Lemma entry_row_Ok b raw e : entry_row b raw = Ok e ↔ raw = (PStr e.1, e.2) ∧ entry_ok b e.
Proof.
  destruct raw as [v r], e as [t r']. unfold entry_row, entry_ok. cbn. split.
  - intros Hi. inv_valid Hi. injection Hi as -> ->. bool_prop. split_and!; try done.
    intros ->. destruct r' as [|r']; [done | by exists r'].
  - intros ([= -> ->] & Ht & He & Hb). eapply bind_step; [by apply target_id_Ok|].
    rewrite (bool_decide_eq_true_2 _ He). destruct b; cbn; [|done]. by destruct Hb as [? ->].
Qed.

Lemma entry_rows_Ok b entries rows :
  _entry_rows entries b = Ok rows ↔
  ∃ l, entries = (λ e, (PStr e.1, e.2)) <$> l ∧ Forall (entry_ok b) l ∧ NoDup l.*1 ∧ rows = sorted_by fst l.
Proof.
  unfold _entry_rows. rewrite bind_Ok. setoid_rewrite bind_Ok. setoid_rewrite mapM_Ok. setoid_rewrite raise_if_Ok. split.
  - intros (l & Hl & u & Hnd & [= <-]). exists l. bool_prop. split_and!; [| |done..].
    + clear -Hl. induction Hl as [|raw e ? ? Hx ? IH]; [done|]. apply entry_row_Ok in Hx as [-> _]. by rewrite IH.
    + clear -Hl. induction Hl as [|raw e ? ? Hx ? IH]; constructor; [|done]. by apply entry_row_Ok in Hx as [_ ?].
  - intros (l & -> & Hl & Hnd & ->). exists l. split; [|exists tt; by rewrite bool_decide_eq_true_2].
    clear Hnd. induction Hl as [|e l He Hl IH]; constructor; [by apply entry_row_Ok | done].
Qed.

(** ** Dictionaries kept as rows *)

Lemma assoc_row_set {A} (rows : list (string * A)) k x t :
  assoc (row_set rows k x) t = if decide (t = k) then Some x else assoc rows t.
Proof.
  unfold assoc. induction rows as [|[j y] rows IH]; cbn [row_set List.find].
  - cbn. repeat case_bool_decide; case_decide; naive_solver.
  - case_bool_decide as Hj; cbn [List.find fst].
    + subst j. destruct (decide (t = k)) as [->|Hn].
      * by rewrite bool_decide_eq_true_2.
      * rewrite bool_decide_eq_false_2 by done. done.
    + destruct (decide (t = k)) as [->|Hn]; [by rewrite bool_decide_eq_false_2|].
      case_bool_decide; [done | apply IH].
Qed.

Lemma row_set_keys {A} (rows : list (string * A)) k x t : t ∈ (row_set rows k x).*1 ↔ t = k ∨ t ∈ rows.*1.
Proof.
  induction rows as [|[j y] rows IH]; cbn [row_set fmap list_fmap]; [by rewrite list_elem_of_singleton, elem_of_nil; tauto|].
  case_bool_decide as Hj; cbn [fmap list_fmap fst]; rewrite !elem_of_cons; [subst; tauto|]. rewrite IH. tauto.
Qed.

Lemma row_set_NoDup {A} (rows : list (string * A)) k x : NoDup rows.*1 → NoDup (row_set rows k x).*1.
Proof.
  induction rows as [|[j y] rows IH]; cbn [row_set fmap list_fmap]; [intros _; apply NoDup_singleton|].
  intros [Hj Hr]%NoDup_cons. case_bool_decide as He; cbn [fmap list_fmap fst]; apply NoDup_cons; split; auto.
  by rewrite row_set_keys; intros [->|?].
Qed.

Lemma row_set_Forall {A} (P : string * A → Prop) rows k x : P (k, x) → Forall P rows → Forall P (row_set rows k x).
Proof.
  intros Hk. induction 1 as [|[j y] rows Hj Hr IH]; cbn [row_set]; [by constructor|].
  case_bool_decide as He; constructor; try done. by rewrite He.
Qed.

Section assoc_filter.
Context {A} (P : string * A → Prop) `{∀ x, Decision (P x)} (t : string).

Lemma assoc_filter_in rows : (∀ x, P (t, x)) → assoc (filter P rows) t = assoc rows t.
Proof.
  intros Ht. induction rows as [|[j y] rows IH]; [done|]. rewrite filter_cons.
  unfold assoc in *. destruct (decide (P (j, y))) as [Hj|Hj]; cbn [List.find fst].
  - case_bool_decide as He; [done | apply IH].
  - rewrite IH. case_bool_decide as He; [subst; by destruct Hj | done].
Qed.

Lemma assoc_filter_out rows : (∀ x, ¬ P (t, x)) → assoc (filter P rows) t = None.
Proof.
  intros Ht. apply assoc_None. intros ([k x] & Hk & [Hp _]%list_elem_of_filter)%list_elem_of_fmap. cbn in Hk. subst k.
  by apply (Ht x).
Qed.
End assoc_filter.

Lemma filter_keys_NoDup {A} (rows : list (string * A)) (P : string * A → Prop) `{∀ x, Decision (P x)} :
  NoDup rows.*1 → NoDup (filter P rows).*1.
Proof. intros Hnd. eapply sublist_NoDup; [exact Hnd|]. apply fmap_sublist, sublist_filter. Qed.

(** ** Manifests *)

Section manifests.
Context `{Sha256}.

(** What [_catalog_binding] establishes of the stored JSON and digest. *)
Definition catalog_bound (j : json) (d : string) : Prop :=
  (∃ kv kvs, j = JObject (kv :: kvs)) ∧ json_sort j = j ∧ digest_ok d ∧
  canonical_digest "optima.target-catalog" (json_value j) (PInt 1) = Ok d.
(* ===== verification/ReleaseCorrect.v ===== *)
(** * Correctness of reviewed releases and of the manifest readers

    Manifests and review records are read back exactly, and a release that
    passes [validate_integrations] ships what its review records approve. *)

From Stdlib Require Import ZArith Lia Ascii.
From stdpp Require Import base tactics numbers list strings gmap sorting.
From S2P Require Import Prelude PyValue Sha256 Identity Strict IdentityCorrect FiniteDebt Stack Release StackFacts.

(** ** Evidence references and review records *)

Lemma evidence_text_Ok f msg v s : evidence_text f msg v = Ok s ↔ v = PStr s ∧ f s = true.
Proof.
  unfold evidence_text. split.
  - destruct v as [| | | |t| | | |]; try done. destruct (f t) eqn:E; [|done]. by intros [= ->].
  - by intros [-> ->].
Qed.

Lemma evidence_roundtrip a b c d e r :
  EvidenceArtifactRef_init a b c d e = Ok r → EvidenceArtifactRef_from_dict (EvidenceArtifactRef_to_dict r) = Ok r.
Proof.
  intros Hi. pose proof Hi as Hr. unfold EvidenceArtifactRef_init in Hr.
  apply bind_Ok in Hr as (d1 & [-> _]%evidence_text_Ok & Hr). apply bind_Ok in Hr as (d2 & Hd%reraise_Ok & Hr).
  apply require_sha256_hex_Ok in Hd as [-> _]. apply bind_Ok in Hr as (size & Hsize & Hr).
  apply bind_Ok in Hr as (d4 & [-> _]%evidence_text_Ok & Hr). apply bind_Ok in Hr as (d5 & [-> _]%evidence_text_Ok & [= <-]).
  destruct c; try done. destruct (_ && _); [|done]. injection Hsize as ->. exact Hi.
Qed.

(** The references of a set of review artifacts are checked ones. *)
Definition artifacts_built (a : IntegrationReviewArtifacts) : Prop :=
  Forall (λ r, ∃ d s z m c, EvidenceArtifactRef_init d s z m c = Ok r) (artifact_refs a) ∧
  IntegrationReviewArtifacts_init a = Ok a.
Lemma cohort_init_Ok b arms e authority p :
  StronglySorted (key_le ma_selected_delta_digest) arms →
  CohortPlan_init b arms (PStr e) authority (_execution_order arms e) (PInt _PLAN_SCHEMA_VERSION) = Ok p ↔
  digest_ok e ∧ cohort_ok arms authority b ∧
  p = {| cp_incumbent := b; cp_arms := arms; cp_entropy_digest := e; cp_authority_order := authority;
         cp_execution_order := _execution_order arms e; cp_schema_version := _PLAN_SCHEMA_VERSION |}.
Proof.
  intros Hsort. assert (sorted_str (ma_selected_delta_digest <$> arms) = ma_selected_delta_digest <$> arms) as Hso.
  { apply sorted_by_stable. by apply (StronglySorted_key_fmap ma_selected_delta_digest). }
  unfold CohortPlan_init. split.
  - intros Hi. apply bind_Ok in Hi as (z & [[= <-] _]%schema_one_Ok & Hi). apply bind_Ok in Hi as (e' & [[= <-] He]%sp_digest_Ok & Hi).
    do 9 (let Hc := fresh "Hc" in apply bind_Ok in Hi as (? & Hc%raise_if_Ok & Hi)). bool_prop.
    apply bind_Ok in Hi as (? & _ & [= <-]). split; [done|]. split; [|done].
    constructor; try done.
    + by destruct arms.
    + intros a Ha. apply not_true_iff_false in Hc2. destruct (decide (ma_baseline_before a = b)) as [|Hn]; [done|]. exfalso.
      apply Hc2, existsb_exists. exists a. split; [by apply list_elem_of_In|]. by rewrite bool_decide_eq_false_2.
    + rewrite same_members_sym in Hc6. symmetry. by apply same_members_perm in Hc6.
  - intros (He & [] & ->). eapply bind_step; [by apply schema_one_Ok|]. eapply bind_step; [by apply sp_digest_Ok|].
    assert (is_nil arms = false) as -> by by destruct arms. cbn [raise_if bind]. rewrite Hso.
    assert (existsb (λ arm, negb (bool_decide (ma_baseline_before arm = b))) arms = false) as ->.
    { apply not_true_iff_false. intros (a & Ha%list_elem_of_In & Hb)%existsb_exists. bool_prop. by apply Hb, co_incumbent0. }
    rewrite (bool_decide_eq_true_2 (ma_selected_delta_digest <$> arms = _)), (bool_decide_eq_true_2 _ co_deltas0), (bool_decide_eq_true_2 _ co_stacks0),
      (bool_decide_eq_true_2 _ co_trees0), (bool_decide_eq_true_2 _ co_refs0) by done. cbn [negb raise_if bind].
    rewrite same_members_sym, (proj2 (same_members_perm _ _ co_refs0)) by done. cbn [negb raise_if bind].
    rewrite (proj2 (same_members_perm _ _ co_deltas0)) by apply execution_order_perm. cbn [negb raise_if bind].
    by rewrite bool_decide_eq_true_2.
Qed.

→ **Assignment**: Of the entries above, repeat exactly the lines from the line with "From stdpp Require" through the line with "(** The references", both of them included.

→ **Solved exercise**:
From stdpp Require Import base tactics numbers list strings gmap sorting.
From S2P Require Import Prelude PyValue Sha256 Identity Strict IdentityCorrect FiniteDebt Stack Release StackFacts.

(** ** Evidence references and review records *)

Lemma evidence_text_Ok f msg v s : evidence_text f msg v = Ok s ↔ v = PStr s ∧ f s = true.
Proof.
  unfold evidence_text. split.
  - destruct v as [| | | |t| | | |]; try done. destruct (f t) eqn:E; [|done]. by intros [= ->].
  - by intros [-> ->].
Qed.

Lemma evidence_roundtrip a b c d e r :
  EvidenceArtifactRef_init a b c d e = Ok r → EvidenceArtifactRef_from_dict (EvidenceArtifactRef_to_dict r) = Ok r.
Proof.
  intros Hi. pose proof Hi as Hr. unfold EvidenceArtifactRef_init in Hr.
  apply bind_Ok in Hr as (d1 & [-> _]%evidence_text_Ok & Hr). apply bind_Ok in Hr as (d2 & Hd%reraise_Ok & Hr).
  apply require_sha256_hex_Ok in Hd as [-> _]. apply bind_Ok in Hr as (size & Hsize & Hr).
  apply bind_Ok in Hr as (d4 & [-> _]%evidence_text_Ok & Hr). apply bind_Ok in Hr as (d5 & [-> _]%evidence_text_Ok & [= <-]).
  destruct c; try done. destruct (_ && _); [|done]. injection Hsize as ->. exact Hi.
Qed.

(** The references of a set of review artifacts are checked ones. *)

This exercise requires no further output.